Le Cameroun demande une régulation plus rigoureuse des flux économiques et financiers internationaux

Le Ministre des affaires étrangères du Cameroun Pierre Moukoko Mbonjo. Photo ONU/Marco Castro
Le Ministre des affaires étrangères du Cameroun Pierre Moukoko Mbonjo. Photo ONU/Marco Castro

Le Cameroun demande une régulation plus rigoureuse des flux économiques et financiers internationaux

Le Président du Cameroun, Paul Biya, a souhaité mercredi une meilleure régulation de l'économie mondiale, la mondialisation n'ayant pas permis, selon lui, d'assurer son fonctionnement de manière harmonieuse en prenant en compte les intérêts de toutes les parties.

M. Biya s'est exprimé dans une déclaration lue à l'Assemblée générale des Nations Unies par son Ministre des relations extérieures, Pierre Moukoko Mbonjo.

« Les pays africains, et le Cameroun en particulier, qui ont traversé une longue crise marquée par le recul de leur PIB, auxquels a été imposée la dure discipline des plans d'ajustement structurel et qui ont connu une aggravation de leurs difficultés sociales, sont bien placés pour évaluer les conséquences de la dégradation de l'économie internationale », a rappelé M. Biya.
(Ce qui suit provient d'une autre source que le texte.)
Lemma get_bet_by_id_entry (bet_id : Z) (s : db) (t : table)
  (r : gmap string sql_value) (k : nat) (name c : string) :
  bets s = Some t -> In "id" (column_names t) -> rows t !! bet_id = Some r ->
  expected_columns !! k = Some name -> column_names t !! k = Some c ->
  exists d,
    get_bet_by_id bet_id s = Returned (Some d)
    /\ record_get name d
       = Some (if String.eqb c "id" then SqlInt bet_id
               else default SqlNull (r !! c)).
Proof.
  intros Ht Hid Hr Hname Hc. eexists. split.
  - exact (get_bet_by_id_found bet_id s t r Ht Hid Hr).
  - apply (record_get_combine _ _ expected_columns_NoDup k); [exact Hname|].
    apply select_star_lookup. exact Hc.
Qed.

(** X1. [get_bet_by_id] labels the values of a row by position: the entry
    under the k-th hard-coded name is the value of the table's k-th column,
    whatever that column is called. On a table in the current schema every
    column therefore reads back under its own name. *)
Theorem get_bet_by_id_positional (bet_id : Z) (s : db) (t : table)
  (r : gmap string sql_value) :
  bets s = Some t -> In "id" (column_names t) -> rows t !! bet_id = Some r ->
  (forall k name c,
     expected_columns !! k = Some name -> column_names t !! k = Some c ->
     exists d,
       get_bet_by_id bet_id s = Returned (Some d)
       /\ record_get name d
          = Some (if String.eqb c "id" then SqlInt bet_id
                  else default SqlNull (r !! c)))
  /\ (current_schema t ->
      forall c, In c expected_columns -> c <> "id" ->
      exists d,
        get_bet_by_id bet_id s = Returned (Some d)
        /\ record_get c d = Some (default SqlNull (r !! c))).
Proof.
  intros Ht Hid Hr. split.
  - intros k name c Hname Hc.
    exact (get_bet_by_id_entry bet_id s t r k name c Ht Hid Hr Hname Hc).
  - intros Hs c Hc Hne.
    apply list_elem_of_In, list_elem_of_lookup in Hc. destruct Hc as [k Hk].
    destruct (get_bet_by_id_entry bet_id s t r k c c Ht Hid Hr Hk) as (d & Hd & Hv).
    { rewrite Hs. exact Hk. }
    exists d. split; [exact Hd|]. rewrite Hv.
    apply String.eqb_neq in Hne. rewrite Hne. reflexivity.
Qed.

Lemma current_schema_has_columns (t : table) :
  current_schema t -> has_columns t ledger_columns = true.
Proof. unfold current_schema, has_columns. intros ->. reflexivity. Qed.

Lemma current_schema_id (t : table) : current_schema t -> In "id" (column_names t).
Proof. unfold current_schema. intros ->. left. reflexivity. Qed.

Lemma next_id_fresh (t : table) : rows t !! next_id t = None.
Proof. apply autoincrement_fresh. Qed.

Lemma next_id_above (t : table) (k : Z) :
  is_Some (rows t !! k) -> (k < next_id t)%Z.
Proof.
  intros Hk. pose proof (max_rowid_ge _ _ Hk). unfold next_id. lia.
Qed.

Lemma assign_all_other (assignments : list (string * sql_value)) (c : string) :
  forall r, ~ In c (map fst assignments) -> assign_all assignments r !! c = r !! c.
Proof.
  unfold assign_all.
  induction assignments as [|[k v] rest IH]; intros r Hc; [reflexivity|].
  cbn [fold_left fst snd]. cbn [map fst In] in Hc.
  rewrite IH by tauto. apply lookup_insert_ne. tauto.
Qed.

Lemma assign_all_lookup (assignments : list (string * sql_value)) (c : string)
  (v : sql_value) :
  List.NoDup (map fst assignments) -> In (c, v) assignments ->
  forall r, assign_all assignments r !! c = Some v.
Proof.
  unfold assign_all.
  induction assignments as [|[k w] rest IH]; intros Hnd Hin r; [destruct Hin|].
  cbn [fold_left fst snd]. cbn [map fst] in Hnd.
  apply List.NoDup_cons_iff in Hnd. destruct Hnd as [Hk Hnd].
  destruct Hin as [Heq|Hin].
  - injection Heq as -> ->.
    fold (assign_all rest (<[c := v]> r)).
    rewrite assign_all_other by exact Hk. apply lookup_insert_eq.
  - apply IH; assumption.
Qed.

Section LedgerRoundTrips.

Variable json_dumps : list leg -> string.
Variables date team_a team_b bet_type sport : string.
Variables stake odds : Q.
Variables result notes : string.
Variable is_parlay : bool.
Variable parlay_legs : option (list leg).

Local Abbreviation fields :=
  (bet_assignments json_dumps date team_a team_b bet_type sport stake odds
     result (calculate_profit_loss stake odds result) notes is_parlay
     parlay_legs).

Lemma fields_keys : map fst fields = List.tail expected_columns.
Proof using Type. reflexivity. Qed.

Lemma fields_NoDup : List.NoDup (map fst fields).
Proof using Type.
  rewrite fields_keys. pose proof expected_columns_NoDup as H.
  apply List.NoDup_cons_iff in H. exact (proj2 H).
Qed.

(** What a valid [add_bet] does to the store. *)
Lemma add_bet_run (s : db) (t : table) :
  validate_bet_input stake odds result = [] ->
  bets s = Some t -> has_columns t ledger_columns = true ->
  add_bet json_dumps date team_a team_b bet_type sport stake odds result
    notes is_parlay parlay_legs s
  = (Returned PyNone, set_table Bets (inserted t fields) s).
Proof using Type.
  intros Hok Ht Hready.
  destruct (bound_columns json_dumps date team_a team_b bet_type sport stake
              odds result notes is_parlay parlay_legs t 0 Hready) as [Hcols _].
  unfold add_bet. rewrite (validation_passed _ _ _ Hok).
  erewrite bind_returned; [reflexivity|].
  unfold insert_into. cbn [get_table]. rewrite Ht, Hcols. reflexivity.
Qed.

(** What a valid [update_bet] does to the store. *)
Lemma update_bet_run (bet_id : Z) (s : db) (t : table) :
  validate_bet_input stake odds result = [] ->
  bets s = Some t -> has_columns t ledger_columns = true ->
  update_bet json_dumps bet_id date team_a team_b bet_type sport stake odds
    result notes is_parlay parlay_legs s
  = (Returned PyNone,
     set_table Bets {| columns := columns t;
                       rows := alter (assign_all fields) bet_id (rows t);
                       last_rowid := last_rowid t |} s).
Proof using Type.
  intros Hok Ht Hready.
  destruct (bound_columns json_dumps date team_a team_b bet_type sport stake
              odds result notes is_parlay parlay_legs t bet_id Hready)
    as [_ Hcols].
  unfold update_bet. rewrite (validation_passed _ _ _ Hok).
  erewrite bind_returned; [reflexivity|].
  unfold update_where_id. cbn [get_table]. rewrite Ht, Hcols. reflexivity.
Qed.

(** Reading a row whose columns all hold the fields. *)
Lemma select_star_fields (t : table) (key : Z) (r : gmap string sql_value) :
  current_schema t ->
  (forall c v, In (c, v) fields -> r !! c = Some v) ->
  combine expected_columns (select_star t key r) = ("id", SqlInt key) :: fields.
Proof using Type.
  intros Hs Hr. unfold select_star. rewrite Hs.
  unfold expected_columns, bet_assignments in *. cbn [map String.eqb Ascii.eqb
    Bool.eqb combine].
  repeat match goal with
         | |- context [r !! ?c] =>
             erewrite (Hr c) by (cbn [In]; tauto)
         end.
  reflexivity.
Qed.

(** X2. Round trip: a bet added with valid fields is read back by
    [get_bet_by_id] under its new id, which was not in use. The record
    holds date, teams, bet type, sport, stake, odds, result and notes as
    submitted, the profit_loss derived by settlement, is_parlay as 1 or 0,
    and parlay_legs as it was stored, not as it was submitted: the text the
    serializer made of a non-empty list of legs (nothing parses it back),
    and NULL for an empty list and for [None]. *)
Theorem add_bet_then_get_bet_by_id (s : db) (t : table) :
  validate_bet_input stake odds result = [] ->
  bets s = Some t -> current_schema t ->
  rows t !! next_id t = None
  /\ get_bet_by_id (next_id t)
       (exec (add_bet json_dumps date team_a team_b bet_type sport stake odds
                result notes is_parlay parlay_legs) s)
     = Returned (Some
         [ ("id", SqlInt (next_id t)); ("date", SqlText date);
           ("team_a", SqlText team_a); ("team_b", SqlText team_b);
           ("bet_type", SqlText bet_type); ("sport", SqlText sport);
           ("stake", SqlReal stake); ("odds", SqlReal odds);
           ("result", SqlText result);
           ("profit_loss", SqlReal (calculate_profit_loss stake odds result));
           ("notes", SqlText notes);
           ("is_parlay", SqlInt (if is_parlay then 1 else 0));
           ("parlay_legs",
            match parlay_legs with
            | Some ((_ :: _) as legs) => SqlText (json_dumps legs)
            | _ => SqlNull
            end) ]).
Proof using Type.
  intros Hok Ht Hs. split; [apply next_id_fresh|].
  unfold exec. rewrite (add_bet_run s t Hok Ht (current_schema_has_columns t Hs)).
  cbn [snd].
  rewrite (get_bet_by_id_found _ _ (inserted t fields)
             (new_row (column_names t) fields)).
  - rewrite select_star_fields; [reflexivity|exact Hs|].
    intros c v Hin.
    destruct (bound_assigned json_dumps date team_a team_b bet_type sport
                stake odds result notes is_parlay parlay_legs c v Hin)
      as [Ha Hid].
    rewrite new_row_lookup; [rewrite Ha; reflexivity| |exact Hid].
    rewrite Hs. apply (in_map fst) in Hin. rewrite fields_keys in Hin.
    right. exact Hin.
  - exact (get_set_table Bets _ s).
  - apply current_schema_id. exact Hs.
  - cbn [inserted rows]. apply lookup_insert_eq.
Qed.

(** X3. Full replace: after a valid [update_bet] of an existing id,
    [get_bet_by_id] returns exactly the new fields and the new derived
    profit_loss; nothing of the old row is left. *)
Theorem update_bet_then_get_bet_by_id (bet_id : Z) (s : db) (t : table) :
  validate_bet_input stake odds result = [] ->
  bets s = Some t -> current_schema t -> is_Some (rows t !! bet_id) ->
  get_bet_by_id bet_id
    (exec (update_bet json_dumps bet_id date team_a team_b bet_type sport
             stake odds result notes is_parlay parlay_legs) s)
  = Returned (Some (("id", SqlInt bet_id) :: fields)).
Proof using Type.
  intros Hok Ht Hs [old Hold].
  unfold exec.
  rewrite (update_bet_run bet_id s t Hok Ht (current_schema_has_columns t Hs)).
  cbn [snd].
  rewrite (get_bet_by_id_found _ _
             {| columns := columns t;
                rows := alter (assign_all fields) bet_id (rows t);
                last_rowid := last_rowid t |}
             (assign_all fields old)).
  - rewrite select_star_fields; [reflexivity|exact Hs|].
    intros c v Hin. apply assign_all_lookup; [apply fields_NoDup|exact Hin].
  - exact (get_set_table Bets _ s).
  - apply current_schema_id. exact Hs.
  - cbn [rows]. rewrite lookup_alter_eq, Hold. reflexivity.
Qed.

End LedgerRoundTrips.

Lemma delete_where_id_run (n : tname) (key : Z) (s : db) (t : table) :
  get_table n s = Some t -> In "id" (column_names t) ->
  delete_where_id n key s
  = (Returned tt,
     set_table n {| columns := columns t; rows := delete key (rows t);
                    last_rowid := last_rowid t |} s).
Proof.
  intros Ht Hid. unfold delete_where_id.
  apply str_in_iff in Hid. rewrite Ht, Hid. reflexivity.
Qed.

Lemma table_eta (t : table) :
  {| columns := columns t; rows := rows t; last_rowid := last_rowid t |} = t.
Proof. destruct t. reflexivity. Qed.

(** X4. [delete_bet] removes exactly the addressed row: afterwards
    [get_bet_by_id] finds nothing under that id and reads every other id
    as before; the quotes and the bankroll are untouched; for an id that is
    not in the table nothing changes at all, and nothing is raised. *)
Theorem delete_bet_removes (bet_id : Z) (s : db) (t : table) :
  bets s = Some t -> In "id" (column_names t) ->
  let s' := exec (delete_bet bet_id) s in
  result_of (delete_bet bet_id) s = Returned PyNone
  /\ get_bet_by_id bet_id s' = Returned None
  /\ (forall j, j <> bet_id -> get_bet_by_id j s' = get_bet_by_id j s)
  /\ quotes s' = quotes s /\ bankroll s' = bankroll s
  /\ (rows t !! bet_id = None -> s' = s).
Proof.
  intros Ht Hid. cbv zeta.
  assert (E : delete_bet bet_id s
              = (Returned PyNone,
                 set_table Bets {| columns := columns t;
                                   rows := delete bet_id (rows t);
                                   last_rowid := last_rowid t |} s)).
  { unfold delete_bet. erewrite bind_returned; [reflexivity|].
    exact (delete_where_id_run Bets bet_id s t Ht Hid). }
  unfold exec, result_of. rewrite E. cbn [fst snd].
  split; [reflexivity|]. split; [|split; [|split; [|split]]].
  - apply (get_bet_by_id_absent bet_id _
             {| columns := columns t; rows := delete bet_id (rows t);
                last_rowid := last_rowid t |}).
    + exact (get_set_table Bets _ s).
    + exact Hid.
    + cbn [rows]. apply lookup_delete_eq.
  - intros j Hj. unfold get_bet_by_id, select_where_id.
    cbn [get_table set_table bets rows column_names columns]. rewrite Ht.
    fold (column_names t).
    rewrite lookup_delete_ne by congruence. reflexivity.
  - reflexivity.
  - reflexivity.
  - intros Habs. rewrite delete_id by exact Habs.
    rewrite table_eta. apply (set_table_same Bets). exact Ht.
Qed.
Selon le Président camerounais, les pays africains placent donc leurs espoirs dans une large concertation en vue d'une régulation d'ensemble des flux économiques et financiers qui prendrait en compte la situation des différentes catégories de pays.

M. Biya a également affirmé la volonté de son pays d'œuvrer davantage en faveur de la préservation de son capital naturel et de favoriser la recherche d'un modèle de société à faible intensité de carbone et la promotion de modes de production et de consommation durables.

« Alors que l'on assiste à un ralentissement de l'activité mondiale depuis 2008, les pays en développement craignent les effets d'une rechute de l'économie mondiale et d'une éventuelle contagion des crises qui affectent certaines parties du monde », a dit M. Biya.